Google PPC Ads Used to Deliver Infostealers

Google ads infostealers

The crooks pay top dollar for Google search results for the popular AnyDesk, Dropbox & Telegram apps that lead to a malicious, infostealer-packed website.

Researchers have tracked down the origins of several increasingly prevalent info-stealers – including Redline, Taurus, Tesla and Amadey – that threat actors are delivering via pay-per-click (PPC) ads in Google’s search results.

On Wednesday, breach prevention firm Morphisec posted an advisory in which it said that over the past month, it’s investigated the origins of paid ads that appear on the first page of search results and that lead to downloads of malicious AnyDesk, Dropbox and Telegram packages wrapped as ISO images.

This isn’t the first time we’ve seen a fake version of AnyDesk, the popular remote desktop application, pushed via ads appearing in Google search results. Just a week ago, we saw rigged AnyDesk ads serving up a trojanized version of the program. That earlier campaign even bested AnyDesk’s own ad campaign on Google, ranking higher in its paid results.

This time around, the Google PPC ads targeted specific IP ranges in the U.S. and “probably some other countries,” researchers wrote. Non-targeted IPs are redirected to legitimate pages that download the correct applications.

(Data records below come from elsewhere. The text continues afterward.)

Definition integrity_handleResponse (h : IntegrityHandler) (request : RequestHolder) (response : ResponseHolderWrapper)
    (w : W) : option ResponseHolderWrapper * W :=
  let '(param, request) := ParseParams request in
  match HandleResponse h param response (chain_supervisor w) with
  | None => (None, w)
  | Some (shouldSendRequest, sortedUpstreams, block) =>
    let w := updateBlocks (UpstreamId response) block w in
    if negb shouldSendRequest || bool_decide (sortedUpstreams = []) then (Some response, w)
    else
      let '((result, request), (_, w)) :=
        executeUnaryRequest (SpecificOrderUpstreamStrategy sortedUpstreams [] None) request new_strategy_state w in
      match result with
      | inl _ => (Some response, w)
      | inr newResponse =>
        match HandleResponse h param newResponse (chain_supervisor w) with
        | None => (None, w)
        | Some (_, _, block) => (Some newResponse, updateBlocks (UpstreamId newResponse) block w)
        end
      end
  end.

(** [quorum]: whether the context asks for a quorum read. *)
Definition Integrity_ProcessRequest (quorum : bool) (strategy : UpstreamStrategy) (request : RequestHolder) (w : W)
    : option ResponseHolderWrapper * W :=
  let handler := integrity_handler (request_Method request) in
  if quorum || negb (CanBeProcessed handler) then
    let '(response, w) := Unary_ProcessRequest strategy request w in (Some response, w)
  else
    let '((result, request'), (_, w)) := executeUnaryRequest strategy request new_strategy_state w in
    match result with
    | inl err => (Some (totalFailureWrapper request' err), w)
    | inr response =>
      if HasError (Response response) then (Some response, w)
      else integrity_handleResponse handler request' response w
    end.
End Unary.

(** ** Cached requests *)

(** The store runs in a goroutine of its own; here it has run. *)
Definition Cache_ProcessRequest {W : Type} `{ResponseCache W} (quorum : bool)
    (delegate : RequestHolder -> W -> option ResponseHolderWrapper * W) (request : RequestHolder) (w : W)
    : option ResponseHolderWrapper * W :=
  if quorum then delegate request w
  else
    match cache_Receive request w with
    | (Some result, w) =>
      (Some (empty_wrapper NoUpstream (request_Id request)
         (NewSimpleHttpUpstreamResponse (request_Id request) result (request_RequestType request))), w)
    | (None, w) =>
      let '(processed, w) := delegate request w in
      match processed with
      | Some wrapper =>
        let response := Response wrapper in
        (processed, if negb (HasError response) && negb (HasStream response)
                    then cache_Store request (ResponseResult response) w else w)
      | None => (processed, w)
      end
    end.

How These Attack Chains Work
The researchers investigated three attack chains that lead to Redline, Taurus and a new mini-Redline infostealer compromise. Two of the adversaries – the ones leveraging Taurus and mini-Redlineare – are using similar patterns, certificates, and command-and-control centers (C2s). The third uses Redline, while Morphisec plans to write up the Amadey campaign in a separate post.

Why Doesn’t Google Scanning Catch These?
Google says that it uses proprietary technology and malware detection tools to “regularly scan all creatives”, that it forbids ads when they try to call fourth parties or sub-syndication to uncertified advertisers, that it pulls ads distributing malware, and that authorized buyers whose ads are found to contain malware are placed on a minimum three-month suspension.

So how do these bad ads, funded through crooks spending real money on paid advertising, keep popping up at the top of search results? Threatpost reached out to Google to ask. In the meantime, Morphisec’s investigation revealed that the unpacked Redline malware “will confuse even the biggest security vendors,” using obfuscation techniques described below. In a nutshell, these attacks have succeeded because crooks spend real money on Google AdWords, having figured out how to evade Google’s malvertising screening and having set up a website with a signed, legitimate certificate – as in, a maximum of two weeks old – designed to mislead website visitors.

Obfuscation Galore
As researchers described it, all of the attacks start with one of a dozen paid Google ads that lead to a website with an ISO image download – one that’s big enough to slip past scanning. “The ISO image size is larger than 100MB, which allows the image to evade some scanning solutions that are optimized on throughput and size,” they explained. “Mounting the ISO image leads to executables that are usually, but not always, digitally signed and legitimately verified.”

Adversary One dumps the Redline infostealer. It obfuscates .Net executables with known obfuscators, including DeepSea. That leads to a custom obfuscated .Net DLL loader that eventually leads to a custom obfuscated Redline stealer .Net executable, they continued.

For its part, Adversary Two delivers Taurus and a mini-Redline infostealer that has some common functionality for stealing browser data and that wraps four layers of obfuscation around its configuration and communication patterns. As for the Taurus AutoIt infostealer, its executables recreate and execute a legitimate AutoIt compiler with a malicious AutoIt script and a malicious encrypted Taurus executable that will be hollowed into the AutoIt process, the researchers wrote.